Data section:
......
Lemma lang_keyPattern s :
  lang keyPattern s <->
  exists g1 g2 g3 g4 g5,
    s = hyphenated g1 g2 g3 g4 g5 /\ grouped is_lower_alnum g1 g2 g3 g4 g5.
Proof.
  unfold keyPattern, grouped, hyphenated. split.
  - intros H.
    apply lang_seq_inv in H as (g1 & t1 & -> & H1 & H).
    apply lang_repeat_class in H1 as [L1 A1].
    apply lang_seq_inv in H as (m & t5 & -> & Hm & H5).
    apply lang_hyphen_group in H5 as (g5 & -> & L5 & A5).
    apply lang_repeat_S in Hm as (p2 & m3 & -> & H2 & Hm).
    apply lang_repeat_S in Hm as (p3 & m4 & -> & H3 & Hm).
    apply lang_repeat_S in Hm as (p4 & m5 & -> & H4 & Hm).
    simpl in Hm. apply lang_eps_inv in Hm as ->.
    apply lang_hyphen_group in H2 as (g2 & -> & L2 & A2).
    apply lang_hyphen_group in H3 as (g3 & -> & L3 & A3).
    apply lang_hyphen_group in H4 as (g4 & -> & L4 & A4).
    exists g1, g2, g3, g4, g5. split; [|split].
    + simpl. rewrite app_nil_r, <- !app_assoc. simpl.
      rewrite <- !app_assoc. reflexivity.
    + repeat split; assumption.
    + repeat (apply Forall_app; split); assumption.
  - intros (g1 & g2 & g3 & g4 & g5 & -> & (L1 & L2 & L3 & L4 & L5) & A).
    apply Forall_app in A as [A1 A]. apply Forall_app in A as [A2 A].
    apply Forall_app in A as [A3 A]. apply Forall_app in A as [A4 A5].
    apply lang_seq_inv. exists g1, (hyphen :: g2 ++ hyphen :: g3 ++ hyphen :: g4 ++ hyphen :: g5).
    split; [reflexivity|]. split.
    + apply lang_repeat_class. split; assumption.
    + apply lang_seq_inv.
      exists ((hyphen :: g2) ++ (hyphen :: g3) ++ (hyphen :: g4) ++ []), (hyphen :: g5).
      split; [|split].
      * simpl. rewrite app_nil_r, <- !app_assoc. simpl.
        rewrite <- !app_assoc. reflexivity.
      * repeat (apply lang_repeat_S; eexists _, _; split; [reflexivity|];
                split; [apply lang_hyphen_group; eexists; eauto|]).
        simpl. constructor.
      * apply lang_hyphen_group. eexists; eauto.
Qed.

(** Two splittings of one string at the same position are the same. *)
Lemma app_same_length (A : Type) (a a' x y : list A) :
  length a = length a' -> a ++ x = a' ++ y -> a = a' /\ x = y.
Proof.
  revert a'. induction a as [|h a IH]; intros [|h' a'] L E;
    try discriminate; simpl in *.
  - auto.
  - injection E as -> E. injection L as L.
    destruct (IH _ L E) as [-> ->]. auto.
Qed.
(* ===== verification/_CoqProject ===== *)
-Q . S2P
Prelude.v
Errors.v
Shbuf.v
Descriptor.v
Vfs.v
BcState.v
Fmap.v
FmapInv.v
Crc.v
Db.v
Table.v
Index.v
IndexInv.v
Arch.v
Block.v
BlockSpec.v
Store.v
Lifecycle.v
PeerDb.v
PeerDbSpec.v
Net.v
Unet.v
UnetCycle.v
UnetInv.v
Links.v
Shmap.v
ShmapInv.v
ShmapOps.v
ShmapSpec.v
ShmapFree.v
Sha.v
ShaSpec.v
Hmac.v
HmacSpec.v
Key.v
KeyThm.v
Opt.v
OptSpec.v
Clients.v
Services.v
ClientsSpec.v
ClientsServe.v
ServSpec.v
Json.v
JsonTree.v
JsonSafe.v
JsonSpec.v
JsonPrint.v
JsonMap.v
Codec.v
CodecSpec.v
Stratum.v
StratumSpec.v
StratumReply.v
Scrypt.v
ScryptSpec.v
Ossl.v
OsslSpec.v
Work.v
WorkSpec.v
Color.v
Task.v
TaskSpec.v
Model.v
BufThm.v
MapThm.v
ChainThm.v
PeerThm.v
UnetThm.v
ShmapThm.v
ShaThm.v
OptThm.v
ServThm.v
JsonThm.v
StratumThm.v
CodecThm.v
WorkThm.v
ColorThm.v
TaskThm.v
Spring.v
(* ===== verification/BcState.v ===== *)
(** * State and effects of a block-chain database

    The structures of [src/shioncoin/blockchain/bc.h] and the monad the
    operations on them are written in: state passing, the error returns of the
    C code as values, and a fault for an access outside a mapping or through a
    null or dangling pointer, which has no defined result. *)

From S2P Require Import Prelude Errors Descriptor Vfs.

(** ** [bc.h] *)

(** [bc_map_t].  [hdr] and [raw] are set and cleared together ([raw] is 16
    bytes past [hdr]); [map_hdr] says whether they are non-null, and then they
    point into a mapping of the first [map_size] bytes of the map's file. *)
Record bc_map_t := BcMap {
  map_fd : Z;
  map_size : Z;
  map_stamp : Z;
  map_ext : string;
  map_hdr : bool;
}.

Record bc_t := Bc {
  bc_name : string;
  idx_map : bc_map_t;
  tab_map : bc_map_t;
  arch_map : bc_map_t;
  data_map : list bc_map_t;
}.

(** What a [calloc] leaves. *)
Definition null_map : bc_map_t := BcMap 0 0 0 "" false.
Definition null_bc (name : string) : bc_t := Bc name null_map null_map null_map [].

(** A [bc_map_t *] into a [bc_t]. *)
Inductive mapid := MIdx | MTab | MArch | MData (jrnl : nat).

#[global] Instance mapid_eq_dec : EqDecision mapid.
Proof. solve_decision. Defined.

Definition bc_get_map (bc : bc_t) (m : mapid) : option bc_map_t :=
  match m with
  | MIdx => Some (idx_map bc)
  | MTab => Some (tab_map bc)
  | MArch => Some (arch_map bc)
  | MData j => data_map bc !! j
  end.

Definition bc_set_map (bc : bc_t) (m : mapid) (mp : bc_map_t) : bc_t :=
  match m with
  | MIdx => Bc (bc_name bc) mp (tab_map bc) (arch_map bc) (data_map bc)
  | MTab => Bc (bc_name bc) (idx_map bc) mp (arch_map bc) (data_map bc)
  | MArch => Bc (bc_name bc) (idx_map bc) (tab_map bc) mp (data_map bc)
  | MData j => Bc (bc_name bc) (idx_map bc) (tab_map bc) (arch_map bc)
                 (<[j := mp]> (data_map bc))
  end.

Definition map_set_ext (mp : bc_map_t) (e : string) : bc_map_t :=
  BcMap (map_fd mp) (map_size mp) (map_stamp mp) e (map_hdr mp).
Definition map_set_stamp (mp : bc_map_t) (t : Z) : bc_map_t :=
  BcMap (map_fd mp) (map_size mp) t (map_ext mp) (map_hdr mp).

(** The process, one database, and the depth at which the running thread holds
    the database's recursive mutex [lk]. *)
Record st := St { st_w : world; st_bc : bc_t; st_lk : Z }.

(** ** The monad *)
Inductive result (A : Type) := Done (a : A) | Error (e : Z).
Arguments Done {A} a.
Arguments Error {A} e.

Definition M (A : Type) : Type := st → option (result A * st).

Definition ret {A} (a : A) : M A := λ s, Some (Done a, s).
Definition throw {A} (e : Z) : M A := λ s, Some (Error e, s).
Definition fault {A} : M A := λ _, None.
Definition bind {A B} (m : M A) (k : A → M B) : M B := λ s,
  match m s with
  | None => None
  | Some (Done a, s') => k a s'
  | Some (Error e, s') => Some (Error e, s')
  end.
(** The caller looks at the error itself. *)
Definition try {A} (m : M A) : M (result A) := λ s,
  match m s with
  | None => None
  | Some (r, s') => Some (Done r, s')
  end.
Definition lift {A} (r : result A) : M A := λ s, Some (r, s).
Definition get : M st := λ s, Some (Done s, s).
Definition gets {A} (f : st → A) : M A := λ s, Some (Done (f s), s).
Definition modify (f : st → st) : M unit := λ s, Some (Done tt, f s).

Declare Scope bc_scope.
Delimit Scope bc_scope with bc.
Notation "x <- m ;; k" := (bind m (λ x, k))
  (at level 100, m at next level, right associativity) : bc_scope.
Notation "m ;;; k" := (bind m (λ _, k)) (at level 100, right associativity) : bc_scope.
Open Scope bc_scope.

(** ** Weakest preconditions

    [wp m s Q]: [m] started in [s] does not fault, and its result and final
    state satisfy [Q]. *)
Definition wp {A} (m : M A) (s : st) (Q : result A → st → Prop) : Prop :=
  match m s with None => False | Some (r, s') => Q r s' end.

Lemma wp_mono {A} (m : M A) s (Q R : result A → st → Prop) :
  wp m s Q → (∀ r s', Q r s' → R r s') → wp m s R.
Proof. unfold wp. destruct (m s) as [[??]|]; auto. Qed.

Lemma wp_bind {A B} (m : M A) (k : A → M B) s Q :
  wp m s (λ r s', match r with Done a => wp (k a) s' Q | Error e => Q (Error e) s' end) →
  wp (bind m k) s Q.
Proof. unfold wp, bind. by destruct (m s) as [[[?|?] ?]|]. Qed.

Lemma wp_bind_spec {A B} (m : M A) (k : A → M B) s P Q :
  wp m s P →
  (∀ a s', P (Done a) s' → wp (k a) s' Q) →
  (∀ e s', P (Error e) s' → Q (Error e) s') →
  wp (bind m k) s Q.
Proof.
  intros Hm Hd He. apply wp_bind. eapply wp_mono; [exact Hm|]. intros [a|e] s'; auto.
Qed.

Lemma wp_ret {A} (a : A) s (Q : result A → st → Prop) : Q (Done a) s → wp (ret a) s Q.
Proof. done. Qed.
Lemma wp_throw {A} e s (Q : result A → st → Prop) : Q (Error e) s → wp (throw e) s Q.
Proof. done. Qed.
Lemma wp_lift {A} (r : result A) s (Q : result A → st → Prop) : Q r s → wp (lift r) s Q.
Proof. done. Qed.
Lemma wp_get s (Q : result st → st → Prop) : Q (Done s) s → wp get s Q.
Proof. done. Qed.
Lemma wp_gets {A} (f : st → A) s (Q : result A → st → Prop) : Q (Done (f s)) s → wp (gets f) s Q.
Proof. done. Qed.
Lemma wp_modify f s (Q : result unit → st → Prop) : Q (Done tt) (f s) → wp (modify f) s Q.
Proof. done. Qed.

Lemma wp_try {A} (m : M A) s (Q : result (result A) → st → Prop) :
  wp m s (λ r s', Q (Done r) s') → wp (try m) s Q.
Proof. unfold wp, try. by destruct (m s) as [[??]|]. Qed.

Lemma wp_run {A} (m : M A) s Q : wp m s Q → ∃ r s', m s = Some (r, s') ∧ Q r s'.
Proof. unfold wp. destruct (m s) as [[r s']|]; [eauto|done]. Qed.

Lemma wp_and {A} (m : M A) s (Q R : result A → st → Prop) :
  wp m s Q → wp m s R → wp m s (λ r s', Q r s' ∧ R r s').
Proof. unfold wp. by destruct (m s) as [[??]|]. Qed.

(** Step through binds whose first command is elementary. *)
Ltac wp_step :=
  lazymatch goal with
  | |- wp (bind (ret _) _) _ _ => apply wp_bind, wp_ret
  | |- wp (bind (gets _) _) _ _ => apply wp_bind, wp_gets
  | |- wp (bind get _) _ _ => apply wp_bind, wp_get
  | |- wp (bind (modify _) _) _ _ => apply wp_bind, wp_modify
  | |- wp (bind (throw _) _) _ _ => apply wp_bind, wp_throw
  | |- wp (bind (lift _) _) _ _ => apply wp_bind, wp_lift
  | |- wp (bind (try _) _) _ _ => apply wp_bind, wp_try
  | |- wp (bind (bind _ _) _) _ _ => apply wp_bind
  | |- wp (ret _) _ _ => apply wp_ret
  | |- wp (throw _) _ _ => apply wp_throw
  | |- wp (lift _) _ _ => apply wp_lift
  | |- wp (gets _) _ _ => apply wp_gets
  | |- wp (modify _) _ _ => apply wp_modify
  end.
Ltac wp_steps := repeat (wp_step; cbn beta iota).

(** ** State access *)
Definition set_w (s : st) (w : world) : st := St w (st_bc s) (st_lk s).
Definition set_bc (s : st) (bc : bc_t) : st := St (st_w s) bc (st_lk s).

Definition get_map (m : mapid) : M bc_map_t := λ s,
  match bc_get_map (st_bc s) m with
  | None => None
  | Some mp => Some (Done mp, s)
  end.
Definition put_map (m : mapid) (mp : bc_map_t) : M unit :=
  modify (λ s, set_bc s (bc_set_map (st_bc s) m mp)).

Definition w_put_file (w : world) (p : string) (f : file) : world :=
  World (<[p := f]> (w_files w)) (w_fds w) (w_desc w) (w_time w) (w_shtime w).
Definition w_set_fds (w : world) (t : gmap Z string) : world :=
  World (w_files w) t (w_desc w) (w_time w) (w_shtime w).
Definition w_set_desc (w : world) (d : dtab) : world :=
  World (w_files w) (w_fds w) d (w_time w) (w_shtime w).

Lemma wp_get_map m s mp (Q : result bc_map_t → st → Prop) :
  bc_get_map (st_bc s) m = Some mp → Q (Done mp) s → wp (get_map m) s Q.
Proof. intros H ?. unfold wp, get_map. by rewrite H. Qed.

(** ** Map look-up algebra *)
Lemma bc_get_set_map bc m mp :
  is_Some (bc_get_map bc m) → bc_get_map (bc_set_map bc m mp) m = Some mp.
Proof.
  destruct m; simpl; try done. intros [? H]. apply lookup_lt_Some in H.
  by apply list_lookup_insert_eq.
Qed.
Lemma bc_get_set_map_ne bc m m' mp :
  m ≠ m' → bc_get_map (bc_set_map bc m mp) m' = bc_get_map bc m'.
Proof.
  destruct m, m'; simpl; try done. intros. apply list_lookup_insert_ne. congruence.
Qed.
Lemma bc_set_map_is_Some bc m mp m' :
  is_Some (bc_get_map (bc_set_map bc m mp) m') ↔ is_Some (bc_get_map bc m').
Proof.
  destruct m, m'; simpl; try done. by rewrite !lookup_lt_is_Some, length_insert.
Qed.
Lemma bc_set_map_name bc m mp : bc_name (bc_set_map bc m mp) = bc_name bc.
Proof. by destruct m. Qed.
......
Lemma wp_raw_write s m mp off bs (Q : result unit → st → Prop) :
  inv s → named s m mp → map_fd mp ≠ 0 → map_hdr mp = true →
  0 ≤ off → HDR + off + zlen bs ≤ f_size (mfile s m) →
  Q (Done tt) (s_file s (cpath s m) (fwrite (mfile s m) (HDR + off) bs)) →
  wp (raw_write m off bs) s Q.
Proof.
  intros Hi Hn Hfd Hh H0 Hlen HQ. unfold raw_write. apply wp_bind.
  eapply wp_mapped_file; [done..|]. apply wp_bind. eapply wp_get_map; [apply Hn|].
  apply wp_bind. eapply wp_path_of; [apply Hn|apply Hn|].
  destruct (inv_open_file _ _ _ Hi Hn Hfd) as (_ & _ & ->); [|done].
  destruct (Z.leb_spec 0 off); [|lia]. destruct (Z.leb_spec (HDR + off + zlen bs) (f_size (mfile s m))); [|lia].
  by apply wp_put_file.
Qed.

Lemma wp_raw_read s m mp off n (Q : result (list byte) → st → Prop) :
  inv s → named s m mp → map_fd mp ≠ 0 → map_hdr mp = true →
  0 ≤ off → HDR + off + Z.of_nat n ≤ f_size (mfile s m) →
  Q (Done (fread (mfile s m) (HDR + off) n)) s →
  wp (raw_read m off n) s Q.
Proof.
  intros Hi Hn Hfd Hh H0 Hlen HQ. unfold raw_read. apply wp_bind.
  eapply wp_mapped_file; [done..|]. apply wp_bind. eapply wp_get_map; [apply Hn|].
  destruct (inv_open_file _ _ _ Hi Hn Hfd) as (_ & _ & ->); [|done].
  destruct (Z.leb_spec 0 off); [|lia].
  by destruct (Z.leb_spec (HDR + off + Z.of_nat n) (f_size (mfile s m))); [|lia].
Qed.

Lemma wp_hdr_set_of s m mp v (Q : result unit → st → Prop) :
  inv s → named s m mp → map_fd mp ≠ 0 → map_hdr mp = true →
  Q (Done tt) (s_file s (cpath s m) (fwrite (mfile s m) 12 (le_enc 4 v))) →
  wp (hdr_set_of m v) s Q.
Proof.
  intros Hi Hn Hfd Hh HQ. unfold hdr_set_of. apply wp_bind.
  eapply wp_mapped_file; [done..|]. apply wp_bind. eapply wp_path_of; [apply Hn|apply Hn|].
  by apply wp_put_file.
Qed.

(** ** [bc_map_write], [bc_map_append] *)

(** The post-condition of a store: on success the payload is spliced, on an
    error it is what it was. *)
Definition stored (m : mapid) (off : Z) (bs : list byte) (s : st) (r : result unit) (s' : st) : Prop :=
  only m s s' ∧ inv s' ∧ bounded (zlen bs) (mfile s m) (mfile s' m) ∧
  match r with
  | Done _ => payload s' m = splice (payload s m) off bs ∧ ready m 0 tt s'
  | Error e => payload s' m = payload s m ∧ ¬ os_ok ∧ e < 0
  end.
......
Please copy every line in the entries where "MIdx" appears.

Inductive mapid := MIdx | MTab | MArch | MData (jrnl : nat).
  | MIdx => Some (idx_map bc)
  | MIdx => Bc (bc_name bc) mp (tab_map bc) (arch_map bc) (data_map bc)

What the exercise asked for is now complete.